Federal Circuit Dispositions, Part I

By Jason Rantanen

The Federal Circuit's statistics page contains an array of information on both patent and non-patent appeals.  One of the court's most interesting visuals is a pie chart showing dispositions of appeals in patent infringement cases.  Below is the chart for the year ending on September 30, 2010.  (Note that, as one commenter pointed out, this chart shows only appeals in patent infringement cases (i.e.: appeals from district court determinations), an observation that is consistent with the data available here).

Federal Circuit Patent Terminations FY 2010

As the court's graph illustrates, the vast majority of patent appeals result in some form of substantive opinion, in many cases a precedential one.  Although the CAFC uses Rule 36 summary affirmances at about the same frequency when disposing of both patent and non-patent cases, it issues precedential opinions far more often when patents are involved in the appeal as the below chart illustrates:

Fed Cir Merits Terminations Excluding Patents Data sources: "Caseload Analysis" and "Pie chart for merit and non-merit dispositions, in a 12-month period," available at http://www.cafc.uscourts.gov/the-court/statistics.html.

Tomorrow I will dig deeper into the Federal Circuit's use of Rule 36 summary affirmances in connection with patent appeals.

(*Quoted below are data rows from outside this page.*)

Definition own_status (e : entry) : option (string * RateLimit.RateLimitStatus) :=
  pair (keyText (clientIp e.1.1)) <$> e.1.2.

Lemma tokens_limiter w r now : limiter (tokens w r now).1 = limiter w.
Proof.
  unfold tokens. set (byKey := match present (apiKeyHeader r) with Some _ => _ | None => _ end).
  assert (limiter byKey.1 = limiter w) as Hk.
  { subst byKey. destruct (present _); [|done]. by destruct (ApiKeysService.validateApiKey _ _ _ _ _) as [? [[]|]]. }
  repeat case_match; done.
Qed.

Lemma credentials_limiter w r now seen : limiter (credentials w r now seen).1 = limiter w.
Proof.
  unfold credentials. destruct (present _); [|apply tokens_limiter].
  destruct (SessionService.validateSession _ _ _ _) as [s [[]|]]; [done|apply (tokens_limiter (with_sessions s w))|done].
Qed.

Lemma auth_limiter w r now seen : limiter (auth w r now seen).1 =
  if blacklisted (clientIp r) then limiter w else limiter (rateCheck w r now).1.
Proof.
  unfold auth. destruct (blacklisted _); [done|]. destruct (rateCheck w r now) as [w' o].
  assert (limiter (if isAuthRoute (path r) then (w', Next anonymous)
       else if isStaticAsset (path r) && isPublicPath (path r) then (w', Next anonymous)
       else credentials w' r now seen).1 = limiter w') as Hr.
  { destruct (isAuthRoute _); [done|]. destruct (_ && _); [done|]. apply credentials_limiter. }
  destruct o as [[[] ? ? ?]|]; done.
Qed.

Lemma serve1_limiter w x : limiter (serve1 w x).1 = (RateLimit.run (limiter w) (limiter_event x)).1 /\
  omap own_status (serve1 w x).2 `sublist_of` (RateLimit.run (limiter w) (limiter_event x)).2.
Proof.
  destruct x as [r now seen|e]; cbn [serve1 limiter_event].
  - pose proof (auth_limiter w r now seen) as Hl. destruct (auth w r now seen) as [w' reply]. cbn [fst snd] in *. rewrite Hl.
    unfold rateCheck. destruct (blacklisted _); [done|]. destruct (startsApi _); [|done].
    cbn [RateLimit.run RateLimit.step]. destruct (RateLimit.checkLimit _ _ _ _ _) as [l st]. done.
  - cbn [RateLimit.run]. destruct (RateLimit.step (limiter w) e) as [l rs] eqn:E. split; [done|]. apply sublist_nil_l.
Qed.

Lemma run_app s es es' : RateLimit.run s (es ++ es') =
  let '(s1, rs) := RateLimit.run s es in let '(s2, rs') := RateLimit.run s1 es' in (s2, rs ++ rs').
Proof.
  revert s. induction es as [|e es IH]; intros s; cbn [RateLimit.run app]; [by destruct (RateLimit.run s es')|].
  destruct (RateLimit.step s e) as [s0 r]. rewrite IH. destruct (RateLimit.run s0 es) as [s1 rs].
  destruct (RateLimit.run s1 es') as [s2 rs']. by rewrite app_assoc.
Qed.

Lemma serve_limiter xs : forall w,
  omap own_status (serve w xs).2 `sublist_of` (RateLimit.run (limiter w) (flat_map limiter_event xs)).2.
Proof.
  induction xs as [|x xs IH]; intros w; cbn [serve flat_map]; [done|]. destruct (serve1_limiter w x) as [Hl Hs].
  rewrite run_app. destruct (serve1 w x) as [w' es]. specialize (IH w'). destruct (serve w' xs) as [w'' es'].
  destruct (RateLimit.run (limiter w) (limiter_event x)) as [l rs]. cbn [fst snd] in *. subst l.
  destruct (RateLimit.run (limiter w') _) as [l' rs']. cbn [snd] in *. rewrite omap_app. by apply sublist_app.
Qed.

Definition is_next (reply : Reply) : bool := match reply with Next _ => true | _ => false end.

Lemma serve_allowed xs : forall w, Forall (fun e : entry => is_next e.2 = true -> forall st, e.1.2 = Some st -> RateLimit.allowed st = true)
  (serve w xs).2.
Proof.
  induction xs as [|x xs IH]; intros w; cbn [serve]; [constructor|].
  assert (Forall (fun e : entry => is_next e.2 = true -> forall st, e.1.2 = Some st -> RateLimit.allowed st = true) (serve1 w x).2) as H1x.
  { destruct x as [r now seen|e]; cbn [serve1]; [|constructor]. destruct (auth w r now seen) as [w' reply] eqn:E.
    constructor; [|constructor]. cbn [fst snd]. intros Hn st. unfold auth in E. destruct (blacklisted _); [done|].
    destruct (rateCheck w r now) as [w1 o]. cbn [snd]. intros ->. destruct st as [[] n R retry]; [done|].
    injection E as _ <-. done. }
  destruct (serve1 w x) as [w' es]. specialize (IH w'). destruct (serve w' xs) as [w'' es']. by apply Forall_app.
Qed.

(** The requests of the peer [d] that got through in the window ending at [R]. *)
Definition passed (d : jsstr) (R : Z) (e : entry) : bool :=
  bool_decide (directIp e.1.1 = Some d) && match e.1.2 with Some st => RateLimit.st_resetAt st =? R | None => false end && is_next e.2.

Definition proxies : list jsstr := List.filter (fun p => negb (bool_decide (p = []))) (map Cidr.trim (split trustedProxies (js ","))).

Lemma untrusted_ip d f : d <> [] -> d ∉ proxies -> resolveClientIp (Some d) f trustedProxies = d.
Proof.
  intros Hd Hn. unfold resolveClientIp. fold proxies. destruct d as [|c d]; [done|]. cbn [present].
  destruct (present f); [|done]. by rewrite bool_decide_eq_false_2.
Qed.

Lemma passed_admitted d R es : d <> [] -> d ∉ proxies ->
  Forall (fun e : entry => is_next e.2 = true -> forall st, e.1.2 = Some st -> RateLimit.allowed st = true) es ->
  Z.of_nat (count (passed d R) es) <= RateLimit.admitted (keyText d) R (omap own_status es).
Proof.
  intros Hd Hn. unfold RateLimit.admitted. induction 1 as [|[[r o] reply] es He _ IH]; [done|].
  rewrite count_cons. unfold passed at 1. cbn [fst snd] in *. cbn [omap list_omap]. unfold own_status at 1. cbn [fst snd].
  destruct o as [st|]; cbn [fmap option_fmap option_map]; [|rewrite andb_false_r; exact IH]. cbn [List.filter].
  case_bool_decide as Hr; cbn [andb]; [|case_match; cbn [length]; lia].
  unfold clientIp. rewrite Hr, untrusted_ip by done. unfold RateLimit.in_window at 1. cbn [fst snd].
  rewrite bool_decide_eq_true_2 by done. cbn [andb]. destruct (_ =? R); cbn [andb]; [|lia].
  destruct (is_next reply) eqn:Er; [|case_match; cbn [length]; lia]. rewrite (He eq_refl st eq_refl). cbn [length]. lia.
Qed.

Lemma filter_sublist_length {A} (P : A -> bool) (l k : list A) : l `sublist_of` k -> (length (List.filter P l) <= length (List.filter P k))%nat.
Proof. induction 1 as [|x l k _ IH|x l k _ IH]; simpl; [done|destruct (P x); simpl; lia|destruct (P x); simpl; lia]. Qed.

(** C10: A client gets at most 500 requests through to the API in any one minute
    window, whatever its other headers say: unless the peer is a trusted proxy
    its own address is the key, so that a forged X-Forwarded-For buys nothing;
    for every interleaving of requests of all clients with the limiter's own
    flushes, writes and other users, on a clock that does not go back. *)
Theorem api_rate_bounded w xs d R start :
  d <> [] -> d ∉ proxies -> limiter w = RateLimit.new ->
  RateLimit.well_timed start (keyText d) 500 (flat_map limiter_event xs) ->
  Z.of_nat (count (passed d R) (serve w xs).2) <= 500.
Proof.
  intros Hd Hn Hw Ht. etrans; [apply passed_admitted; [done..|apply serve_allowed]|].
  pose proof (serve_limiter xs w) as Hs. rewrite Hw in Hs.
  destruct (RateLimit.window_run _ _ _ _ _ _ Ht (RateLimit.window_new _ _ start)) as [now' Hinv].
  pose proof (RateLimit.win_adm _ _ _ _ _ Hinv R) as Ha. cbn [app] in Ha. unfold RateLimit.admitted in *.
  pose proof (filter_sublist_length (fun e => RateLimit.in_window (keyText d) R e && RateLimit.allowed e.2) _ _ Hs). lia.
Qed.

(** ** The audit trail's actor *)

(** The actor that the audit trail records for a request with a session is
    the session's id, which is the secret of the cookie: whoever reads the
    trail holds a credential. *)
Theorem actor_is_cookie ops w r now seen c x : ApiKeysService.holds sha256 ops (keys w) -> writable (sessionStore w) ->
  SessionService.keyed (sessionStore w) ->
  snd (auth w r now seen) = Next c -> c_session c = Some x -> sessionCookie r = Some (actor_id (getActor r c)).
Proof.
  intros Hh Hw Hk Hs Hx. apply (auth_grants ops) in Hs; [|done..].
  destruct Hs as [|x' _ (sid & Hc & Hl & _) _| |]; cbn [c_session] in Hx; try done.
  unfold getActor. cbn [c_session actor_id]. apply (Hk sid) in Hl. cbn. rewrite Hl. unfold present in Hc. by repeat case_match.
Qed.

(** ** Logging in and out *)

(** The clock, the session's random id and its token. *)
Inductive LoginReply := LimitedLogin (retryAfterMs : Z) | InvalidToken | SessionFailed | LoggedIn (cookie : jsstr).

Definition isTokenValid (w : World) (token : option jsstr) (now : Z) : World * option Role :=
  if Compare.secureCompare hmac token (Some masterToken) then (w, Some admin)
  else
    match ApiKeysService.validateApiKey sha256 hmac (keys w) token now with
    | (ks, ok r) => (with_keys ks w, r)
    | (ks, err _) => (with_keys ks w, None)
    end.

Definition cookieSecurityAttrs (disableHttps : bool) : jsstr := if disableHttps then [] else js "Secure; ".

(** [postLoginHandler]; [name] is the session's metadata for a role. *)
Definition postLogin (ttlHours cookieHours : Z) (disableHttps : bool) (name : Role -> M)
    (w : World) (directIp forwardedFor token : option jsstr) (uuid csrf : jsstr) (now : Z) : World * LoginReply :=
  let ip := resolveClientIp directIp forwardedFor trustedProxies in
  let '(l, st) := RateLimit.checkLimit (keyText (js "login:" ++ ip)) 10 60000 now (limiter w) in
  let w := with_limiter l w in
  if RateLimit.allowed st then
    match isTokenValid w token now with
    | (w, None) => (w, InvalidToken)
    | (w, Some role) =>
        match SessionService.createSession ttlHours (sessionStore w) uuid csrf now (role_text role) role (Some (name role)) with
        | (s, Rejected _) => (with_sessions s w, SessionFailed)
        | (s, Resolved x) =>
            (with_sessions s w,
             if bool_decide (Session.id x = []) then SessionFailed
             else LoggedIn (js "session_token=" ++ Session.id x ++ js "; Path=/; HttpOnly; SameSite=Strict; "
                            ++ cookieSecurityAttrs disableHttps ++ js "Max-Age=" ++ decimal (cookieHours * 3600)))
        end
    end
  else (w, LimitedLogin (RateLimit.retryAfterMs st)).

(** [logoutHandler] *)
Definition logout (w : World) (cookie : option jsstr) : World * bool :=
  match present cookie with
  | None => (w, true)
  | Some sid =>
      match SessionService.revokeSession (sessionStore w) sid with
      | (s, Resolved _) => (with_sessions s w, true)
      | (s, Rejected _) => (with_sessions s w, false)
      end
  end.

Lemma isTokenValid_limiter l w token now :
  (isTokenValid (with_limiter l w) token now).2 = (isTokenValid w token now).2 /\
  sessionStore (isTokenValid (with_limiter l w) token now).1 = sessionStore w.
Proof.
  unfold isTokenValid. destruct (Compare.secureCompare _ _ _); [done|]. cbn [keys with_limiter].
  by destruct (ApiKeysService.validateApiKey _ _ _ _ _) as [ks []].
Qed.

(** A login makes a session that works and ends: after a successful login
    the cookie is the session of the token's role, exactly for the configured
    lifetime, and after the logout it is no session at any time. *)
Theorem login_logout_roundtrip ttlHours cookieHours https name w d f token uuid csrf now w' cookie :
  writable (sessionStore w) ->
  postLogin ttlHours cookieHours https name w d f token uuid csrf now = (w', LoggedIn cookie) ->
  exists role, (isTokenValid w token now).2 = Some role /\
  (forall r now', sessionCookie r = Some uuid ->
     (now' <= now + SessionService.ttl ttlHours <-> exists x, live_session w' r now' x /\ Session.role x = role)) /\
  (forall r now' x, sessionCookie r = Some uuid -> ~ live_session (logout w' (Some uuid)).1 r now' x).
Proof.
  intros Hw. unfold postLogin. destruct (RateLimit.checkLimit _ _ _ _ _) as [l st]. destruct (RateLimit.allowed st); [|done].
  destruct (isTokenValid_limiter l w token now) as [Hr Hs]. rewrite <-Hr.
  destruct (isTokenValid _ token now) as [w1 [role|]]; [|done]. cbn [fst snd] in *. unfold SessionService.createSession.
  set (x := mkSession _ _ _ _ _ _ _ _). rewrite <-Hs in Hw. destruct (save_ok (sessionStore w1) x Hw) as (s & -> & Hw' & Es).
  case_bool_decide as Hid; [done|]. intros [= <- _]. exists role. change (Session.id x) with uuid in Hid, Es.
  assert (forall r, sessionCookie r = Some uuid -> present (sessionCookie r) = Some uuid) as Hp.
  { intros r ->. by destruct uuid. }
  assert (sessions s !! uuid = Some x) as Hx by (by rewrite Es, lookup_insert_eq).
  split; [done|]. split.
  - intros r now' Hc. unfold live_session. cbn [sessionStore with_sessions]. split.
    + intros Hle. exists x. split; [|done]. exists uuid. by rewrite Hp.
    + intros (y & (sid & E & Ey & Hle) & _). rewrite Hp in E by done. injection E as <-. rewrite Hx in Ey. by injection Ey as <-.
  - intros r now' y Hc. unfold logout. assert (present (Some uuid) = Some uuid) as -> by (by destruct uuid).
    unfold SessionService.revokeSession. cbn [sessionStore with_sessions].
    destruct (delete_ok s uuid Hw') as (s' & -> & _ & Ed). intros (sid & E & Ey & _). rewrite Hp in E by done. simplify_eq.
    cbn [fst sessionStore with_sessions] in Ey. by rewrite Ed, lookup_delete_eq in Ey.
Qed.
End gate.
End WebAuth.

7 thoughts on “Federal Circuit Dispositions, Part I

  1. 5

    What I like in particular is the way the CAFC almost always writes a non-precedential opinion in pro se civil servant appeals. All but a handful of those are meritless and a substantial number are frivolous. Still, someone at the court sits down and writes a short explanation for why the appellant loses. Losing is no fun in any case, but at least these employees (usually former employees who were fired) know that the system took their case seriously.

  2. 4

    I agree, but think the court would do better to toss Rule 36 entirely and give the losing party some explanation of why s/he lost in every case.

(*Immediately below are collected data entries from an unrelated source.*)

(* ===== verification/Pki.v ===== *)
(** * The mesh's certificates and secrets

    Models [src/orchestrator/domain/identity/mesh_auth.ts] (the root CA, the
    node certificates, their encryption at rest, the overlap of two mesh
    secrets) and [rotation_service.ts].  AES-GCM under the PBKDF2 key, UTF-8,
    the TPM and openssl are parameters; every call of them takes the next tick,
    so that no two answers need agree.  The secret of the encryption is read
    anew at every use, as [getPkiSecret] does: from the TPM, which holds what
    was last sealed and may fail to give it back, and else from the
    environment, with an attempt to seal it.  One clock reading and one
    environment serve an operation. *)

From S2P Require Import Prelude Result JsMap JsString Base64.

Module Pki.
Import JsString.

Record CertPair := mkPair { cert : jsstr; key : jsstr; timestamp : Z }.
Record EncryptedCertPair := mkEncrypted {
  e_cert : jsstr; encryptedKey : jsstr; iv : jsstr; salt : jsstr; e_timestamp : Z }.

Inductive PkiError := NoPkiSecret | SizeExceeded | InvalidBase64 | TpmThrew | CaFailed | IssueFailed.

Record Pki := mkPki {
  ca : option EncryptedCertPair;               (* mesh/pki/root_ca_v5 *)
  prevCa : option EncryptedCertPair;           (* mesh/pki/prev_root_ca *)
  nodeCerts : list (jsstr * EncryptedCertPair);(* mesh/pki/nodes_v3/... *)
  sealedSecret : option jsstr;                 (* PKI_SECRET in the TPM *)
  tick : nat;
}.

Definition with_ca (e : EncryptedCertPair) (s : Pki) : Pki :=
  mkPki (Some e) (prevCa s) (nodeCerts s) (sealedSecret s) (tick s).
Definition with_prev (e : EncryptedCertPair) (s : Pki) : Pki :=
  mkPki (ca s) (Some e) (nodeCerts s) (sealedSecret s) (tick s).
Definition with_node (i : jsstr) (e : EncryptedCertPair) (s : Pki) : Pki :=
  mkPki (ca s) (prevCa s) (JsMap.set (nodeCerts s) i e) (sealedSecret s) (tick s).
Definition with_sealed (x : jsstr) (s : Pki) : Pki :=
  mkPki (ca s) (prevCa s) (nodeCerts s) (Some x) (tick s).
Definition next (s : Pki) : Pki := mkPki (ca s) (prevCa s) (nodeCerts s) (sealedSecret s) (S (tick s)).

(** What becomes of a call of the TPM: it throws, it fails, it is done.  A
    seal that fails is only logged. *)
Inductive Answer := Throws | Fails | Does.

(** A text as a condition: the empty one does not count. *)
Definition truthy (x : option jsstr) : option jsstr :=
  match x with Some (c :: rest) => Some (c :: rest) | _ => None end.

Section pki.
(** PKI_SECRET of the environment; what becomes of each unseal and seal (with
    the reading of the PCRs before it); AES-GCM by secret, salt and iv. *)
Context (envSecret : option jsstr) (unseals seals : nat -> Answer).
Context (random : nat -> list Z * list Z).       (* salt and iv *)
Context (aesEncrypt : jsstr -> list Z -> list Z -> list Z -> list Z).
Context (aesDecrypt : jsstr -> list Z -> list Z -> list Z -> option (list Z)).
Context (utf8 : jsstr -> list Z) (utf8Decode : list Z -> jsstr).
(** The TPM's answers (certificate and key), and openssl's; [hasTpm] and
    [bypass] (ALLOW_HARDWARE_BYPASS) say which are asked. *)
Context (hasTpm bypass : bool).
Context (tpmCA : nat -> option (jsstr * option jsstr)).
Context (tpmIssue : nat -> jsstr -> jsstr -> jsstr -> option (jsstr * jsstr)).
Context (openssl : nat -> jsstr -> option (jsstr * jsstr)).
Context (now : Z).

(** ** Encryption at rest *)

(** [getPkiSecret]: the sealed secret, else that of the environment, which is
    then sealed. *)
Definition secretOfEnv (s : Pki) : Pki * Result jsstr PkiError :=
  match truthy envSecret with
  | None => (s, err NoPkiSecret)
  | Some x =>
      if hasTpm then
        match seals (tick s) with
        | Throws => (next s, err TpmThrew)
        | Fails => (next s, ok x)
        | Does => (with_sealed x (next s), ok x)
        end
      else (s, ok x)
  end.

Definition getPkiSecret (s : Pki) : Pki * Result jsstr PkiError :=
  if hasTpm then
    match unseals (tick s) with
    | Throws => (next s, err TpmThrew)
    | Fails => secretOfEnv (next s)
    | Does => match truthy (sealedSecret s) with Some x => (next s, ok x) | None => secretOfEnv (next s) end
    end
  else secretOfEnv s.

Definition encryptCertPair (s : Pki) (p : CertPair) : Pki * Result EncryptedCertPair PkiError :=
  if (32768 <? Z.of_nat (length (cert p))) || (32768 <? Z.of_nat (length (key p))) then (s, err SizeExceeded)
  else
    let '(salt, iv) := random (tick s) in
    match getPkiSecret (next s) with
    | (s, err x) => (s, err x)
    | (s, ok secret) =>
        (s, ok (mkEncrypted (cert p) (Base64.btoa (aesEncrypt secret salt iv (utf8 (key p))))
                  (Base64.btoa iv) (Base64.btoa salt) (timestamp p)))
    end.

(** The salt, the iv and the ciphertext of a stored pair, and what a secret
    makes of them. *)
Definition decoded (e : EncryptedCertPair) : option (list Z * list Z * list Z) :=
  match Base64.atob (salt e), Base64.atob (iv e), Base64.atob (encryptedKey e) with
  | Some saltBytes, Some ivBytes, Some ciphertext => Some (saltBytes, ivBytes, ciphertext)
  | _, _, _ => None
  end.

Definition opened (secret : jsstr) (e : EncryptedCertPair) (d : list Z * list Z * list Z) : option CertPair :=
  let '(saltBytes, ivBytes, ciphertext) := d in
  match aesDecrypt secret saltBytes ivBytes ciphertext with
  | Some bytes => Some (mkPair (e_cert e) (utf8Decode bytes) (e_timestamp e))
  | None => None
  end.

(** [decryptCertPair]; [null] is [None].  The texts are decoded before the
    secret is read, and only the decryption is caught. *)
Definition decryptCertPair (s : Pki) (e : EncryptedCertPair) : Pki * Result (option CertPair) PkiError :=
  match decoded e with
  | None => (s, err InvalidBase64)
  | Some d =>
      match getPkiSecret s with
      | (s, err x) => (s, err x)
      | (s, ok secret) => (s, ok (opened secret e d))
      end
  end.

(** ** Making certificates *)

Definition generateSelfSignedCA (s : Pki) : Pki * Result CertPair PkiError :=
  let byOpenssl (s : Pki) : Pki * Result CertPair PkiError :=
    if bypass then
      (next s, match openssl (tick s) (js "MeshRootCA") with Some (c, k) => ok (mkPair c k now) | None => err CaFailed end)
    else (s, err CaFailed) in
  if hasTpm then
    match tpmCA (tick s) with
    | Some (c, k) => (next s, ok (mkPair c (default [] k) now))
    | None => if bypass then byOpenssl (next s) else (next s, err CaFailed)
    end
  else byOpenssl s.

(** [nodeId.replace(/[^a-zA-Z0-9\.\-]/g, "")] *)
Definition safe_char (c : Z) : bool :=
  ((97 <=? c) && (c <=? 122)) || ((65 <=? c) && (c <=? 90)) || is_digit c || (c =? 46) || (c =? 45).
Definition safeNodeId (i : jsstr) : jsstr := List.filter safe_char i.

(** [issueNodeCert], given [getRootCA]; no result is out of fuel. *)
Definition issueNodeCert (getRootCA : Pki -> option (Pki * Result CertPair PkiError)) (s : Pki) (i : jsstr)
  : option (Pki * Result CertPair PkiError) :=
  match getRootCA s with
  | None => None
  | Some (s, err e) => Some (s, err e)
  | Some (s, ok root) =>
      let byOpenssl (s : Pki) : option (Pki * Result CertPair PkiError) :=
        if bypass then
          Some (next s, match openssl (tick s) (safeNodeId i) with Some (c, k) => ok (mkPair c k now) | None => err IssueFailed end)
        else Some (s, err IssueFailed) in
      if hasTpm then
        match tpmIssue (tick s) (safeNodeId i) (cert root) (key root) with
        | Some (c, k) => Some (next s, ok (mkPair c k now))
        | None => if bypass then byOpenssl (next s) else Some (next s, err IssueFailed)
        end
      else byOpenssl s
  end.

(** [rotateCert]: a failure is a value. *)
Definition rotateCert (getRootCA : Pki -> option (Pki * Result CertPair PkiError)) (s : Pki) (i : jsstr)
  : option (Pki * Result CertPair PkiError) :=
  match issueNodeCert getRootCA s i with
  | None => None
  | Some (s, err e) => Some (s, err e)
  | Some (s, ok p) =>
      match encryptCertPair s p with
      | (s, err e) => Some (s, err e)
      | (s, ok e) => Some (with_node i e s, ok p)
      end
  end.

    They do get an explanation. They get the same explanation they got the first time around.

  3. 3

    “[T]his chart apparently contains only appeals from district court proceedings, and does not appear to include appeals from the PTO or ITC”

    The PTO part makes sense, as the chart is for patent “infringement” cases. I suppose an ITC case is nominally an investigation by an administrative agency into potential violations of the customs laws.

    In response to Mr. Dhuey, I agree, but think the court would do better to toss Rule 36 entirely and give the losing party some explanation of why s/he lost in every case. If that seems like too much work, the court could also get rid of the 10- and 20-page nonprecedential opinions.

    Other federal appellate courts also have habeas corpus cases and immigration appeals that the CAFC does not. To the CAFC’s credit, though, the court offers oral argument in 99% of cases with counsel on both sides and doesn’t have staff attorneys draft opinions.

  4. 2

    What are the chances of getting such clear data from the USPTO on matters of Appeals and Petitions?

  5. 1

    It’s really remarkable that the Federal Circuit issues an opinion in 75% of the cases. That is very much to the court’s credit. Most other federal and state appellate courts have much higher rates of summary affirmances.

    I have my gripes about certain rules and practices of the CAFC, but this is one where I have strong praise.